The Tigers will derive great benefits from playing Cabrera at third, or at least they could if they are smart about how they use the designated hitter spot. Instead of alternating Prince Fielder and Cabrera at designated hitter and playing a non-hitter at third base (or spending organizational resources to upgrade there), they get to place bats at both corners and move Delmon Young’s astoundingly poor glove out of left field. This presents only two problems:

1.  Delmon Young isn’t a good hitter for a designated hitter or left field. Young is only 26, but despite his solid hitting in 2006, he must be rated one of the game’s great prospect busts.

2. The Tigers aren’t exactly going to exploit their left field opening. Neither Andy Dirks nor Clete Thomas is an impact hitter; the Tigers might be better to try to pry Kirk Gibson away from the Diamondbacks and see what he has left at 54.

Any third baseman can be undressed, Charlie Brown style, by a hard-hit ball; yesterday’s play was not the inevitable result of Cabrera’s lack of ability at the position, and there is no reason to think that he will be in mortal danger each time a ball is hit his way. The remaining question is,
will Cabrera’s defensive shortcomings be so severe that they will negate whatever offensive advantage the Tigers derive from this alignment?

The answer is probably not, but that may also have more to do with how the left fielders and designated hitters perform. If his defense somehow is that bad, nothing says that the Tigers can’t make another change, whether by moving Cabrera back to first base/DH or trading for another third baseman. It’s a common mistake, but everyone makes it: just because a team is playing a certain roster or lineup on Opening Day doesn’t mean that they’re locked into that alignment.
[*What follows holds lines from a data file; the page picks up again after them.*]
(** * desctopo: topology frames, network membership and device connection

    A shallow embedding of [src/desctopo.py] and the properties of its
    topology construction engine.

    Conventions of the embedding.

    - Python objects live in a store: every frame object is a reference
      ([ref]) into one of three heaps (interfaces, devices, networks), so
      that two names for one object see each other's updates and [==] on
      frames is identity of references.
    - A Python function that mutates objects or module-level variables is a
      computation in the monad [M]: it takes the state and gives back a
      result, which is a value or a raised exception, with the state as the
      function left it (a raised exception does not roll anything back).
    - Module-level counters and dictionaries are fields of the state.  A
      function reads them as globals.  A function that assigns a name
      without declaring it [global] has that name as a local: the
      statements [numberOfX = numberOfX + 1] and [numberOfX += 1] of the
      constructors read a local that was never assigned and raise
      [UnboundLocalError]; the source declares none of the counters
      [global], so the module-level counters are never changed.
    - NetDevice is an abstract base class whose five methods are abstract.
      RouterFrameClass defines the five; EndptFrameClass, SwitchFrameClass
      and NetworkFrameClass leave DevAddIntrfc undefined, and creating an
      instance of one of these raises [TypeError].
    - The statements that follow a statement that always raises are never
      reached; they are kept in the definitions as they are written.  An
      object is allocated in the store where the function, as written,
      has given it its attribute values.
    - The store a function is run on is an input.  It can hold frames of
      every class, also of those the module's own constructors fail to
      create; on such a frame a method that its class does not define is
      the one it inherits.
    - A local variable read on a path that never assigned it raises
      [UnboundLocalError], a call with too few arguments [TypeError], a
      missing dictionary key [KeyError].
    - Reading an attribute through a reference outside the store gives
      [DanglingRef]; no Python run reaches it. *)

From stdpp Require Import gmap strings list pretty.

Open Scope string_scope.
Open Scope list_scope.

(** ** Exceptions and results *)

Inductive Exn : Type :=
| KeyError (key : string)
| UnboundLocalError (var : string)
| TypeError (what : string)
| DanglingRef.

Inductive Result (A : Type) : Type :=
| Ok (a : A)
| Raise (e : Exn).
Arguments Ok {A} a.
Arguments Raise {A} e.

(** ** Frames *)

(** Object identity. *)
Definition ref := nat.

(** IntrfcFrameClass: [Cable] is [None] or an interface object; [Carry] and
    [Wireless] are lists of interface objects. *)
Module Intrfc.
Record t : Type := mk {
  Name : string;
  Groups : list string;
  DevType : string;
  MediaType : string;
  Device : string;
  Cable : option ref;
  Carry : list ref;
  Wireless : list ref;
  Faces : string
}.
Definition set_Cable (c : option ref) (f : t) : t :=
  mk (Name f) (Groups f) (DevType f) (MediaType f) (Device f) c
     (Carry f) (Wireless f) (Faces f).
Definition set_Carry (c : list ref) (f : t) : t :=
  mk (Name f) (Groups f) (DevType f) (MediaType f) (Device f) (Cable f)
     c (Wireless f) (Faces f).
Definition set_Groups (g : list string) (f : t) : t :=
  mk (Name f) g (DevType f) (MediaType f) (Device f) (Cable f)
     (Carry f) (Wireless f) (Faces f).
Definition set_owner (devType device : string) (f : t) : t :=
  mk (Name f) (Groups f) devType (MediaType f) device (Cable f)
     (Carry f) (Wireless f) (Faces f).
End Intrfc.

(** The three device classes that implement NetDevice and own interfaces.
    [Cores] is an attribute of endpoints only. *)
Inductive DevClass : Type := EndptFrameClass | RouterFrameClass | SwitchFrameClass.

Module Dev.
Record t : Type := mk {
  Class : DevClass;
  Name : string;
  Groups : list string;
  Model : string;
  Cores : Z;
  Interfaces : list ref
}.
Definition set_Interfaces (l : list ref) (d : t) : t :=
  mk (Class d) (Name d) (Groups d) (Model d) (Cores d) l.
Definition set_Groups (g : list string) (d : t) : t :=
  mk (Class d) (Name d) g (Model d) (Cores d) (Interfaces d).
End Dev.

(** NetworkFrameClass. *)
Module Net.
Record t : Type := mk {
  Name : string;
  Groups : list string;
  NetScale : string;
  MediaType : string;
  Routers : list ref;
  Endpts : list ref;
  Switches : list ref
}.
Definition set_Groups (g : list string) (n : t) : t :=
  mk (Name n) g (NetScale n) (MediaType n) (Routers n) (Endpts n) (Switches n).
Definition set_Routers (l : list ref) (n : t) : t :=
  mk (Name n) (Groups n) (NetScale n) (MediaType n) l (Endpts n) (Switches n).
Definition set_Endpts (l : list ref) (n : t) : t :=
  mk (Name n) (Groups n) (NetScale n) (MediaType n) (Routers n) l (Switches n).
Definition set_Switches (l : list ref) (n : t) : t :=
  mk (Name n) (Groups n) (NetScale n) (MediaType n) (Routers n) (Endpts n) l.
End Net.

(** The dictionary held by a TopoCfgFrameClass. *)
Module Topo.
Record t : Type := mk {
  Name : string;
  Endpts : list ref;
  Networks : list ref;
  Routers : list ref;
  Switches : list ref
}.
Definition set_Endpts (l : list ref) (f : t) : t :=
  mk (Name f) l (Networks f) (Routers f) (Switches f).
Definition set_Routers (l : list ref) (f : t) : t :=
  mk (Name f) (Endpts f) (Networks f) l (Switches f).
Definition set_Switches (l : list ref) (f : t) : t :=
  mk (Name f) (Endpts f) (Networks f) (Routers f) l.
End Topo.

(** A value stored in a descriptor list: a string or a frame object. *)
Inductive PyVal : Type :=
| PStr (s : string)
| PObj (r : ref).

(** IntrfcDescClass. *)
Module IntrfcDesc.
Record t : Type := mk {
  Name : string;
  Groups : list string;
  DevType : string;
  MediaType : string;
  Device : string;
  Cable : option string;
  Carry : list PyVal;
  Wireless : list PyVal;
  Faces : string
}.
End IntrfcDesc.

(** ** The state: module-level variables and the store *)

Record State : Type := mkState {
  numberOfIntrfcs : nat;
  numberOfRouters : nat;
  numberOfSwitches : nat;
  numberOfEndpts : nat;
  objTypeByName : gmap string string;
  devByName : gmap string ref;
  netByName : gmap string ref;
  rtrByName : gmap string ref;
  devConnected : gmap string (list string);
  intrfcHeap : gmap ref Intrfc.t;
  devHeap : gmap ref Dev.t;
  netHeap : gmap ref Net.t;
  nextRef : ref
}.

Definition initState : State :=
  mkState 0 0 0 0 ∅ ∅ ∅ ∅ ∅ ∅ ∅ ∅ 0.

(** Assignment to one module-level variable or heap. *)
Definition set_objTypeByName (v : gmap string string) (s : State) : State :=
  mkState (numberOfIntrfcs s) (numberOfRouters s) (numberOfSwitches s)
    (numberOfEndpts s) v (devByName s) (netByName s) (rtrByName s)
    (devConnected s) (intrfcHeap s) (devHeap s) (netHeap s) (nextRef s).

Definition set_devByName (v : gmap string ref) (s : State) : State :=
  mkState (numberOfIntrfcs s) (numberOfRouters s) (numberOfSwitches s)
    (numberOfEndpts s) (objTypeByName s) v (netByName s) (rtrByName s)
    (devConnected s) (intrfcHeap s) (devHeap s) (netHeap s) (nextRef s).

Definition set_netByName (v : gmap string ref) (s : State) : State :=
  mkState (numberOfIntrfcs s) (numberOfRouters s) (numberOfSwitches s)
    (numberOfEndpts s) (objTypeByName s) (devByName s) v (rtrByName s)
    (devConnected s) (intrfcHeap s) (devHeap s) (netHeap s) (nextRef s).

Definition set_rtrByName (v : gmap string ref) (s : State) : State :=
  mkState (numberOfIntrfcs s) (numberOfRouters s) (numberOfSwitches s)
    (numberOfEndpts s) (objTypeByName s) (devByName s) (netByName s) v
    (devConnected s) (intrfcHeap s) (devHeap s) (netHeap s) (nextRef s).

Definition set_devConnected (v : gmap string (list string)) (s : State) : State :=
  mkState (numberOfIntrfcs s) (numberOfRouters s) (numberOfSwitches s)
    (numberOfEndpts s) (objTypeByName s) (devByName s) (netByName s)
    (rtrByName s) v (intrfcHeap s) (devHeap s) (netHeap s) (nextRef s).

Definition set_intrfcHeap (v : gmap ref Intrfc.t) (s : State) : State :=
  mkState (numberOfIntrfcs s) (numberOfRouters s) (numberOfSwitches s)
    (numberOfEndpts s) (objTypeByName s) (devByName s) (netByName s)
    (rtrByName s) (devConnected s) v (devHeap s) (netHeap s) (nextRef s).

Definition set_devHeap (v : gmap ref Dev.t) (s : State) : State :=
  mkState (numberOfIntrfcs s) (numberOfRouters s) (numberOfSwitches s)
    (numberOfEndpts s) (objTypeByName s) (devByName s) (netByName s)
    (rtrByName s) (devConnected s) (intrfcHeap s) v (netHeap s) (nextRef s).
Given that, it seems particularly unlikely that this is the Tigers lineup we will see in October. They are almost certainly going to win the AL Central, and with the World Series scent in their nose, they’re almost certainly going to upgrade somewhere, be it in left field, at DH, or even second base, where Ryan Raburn may be challenged to last a full season. The good news, in a glass-half-full sense, is that they have the flexibility to make a move, flexibility that Cabrera at third base allows them to have.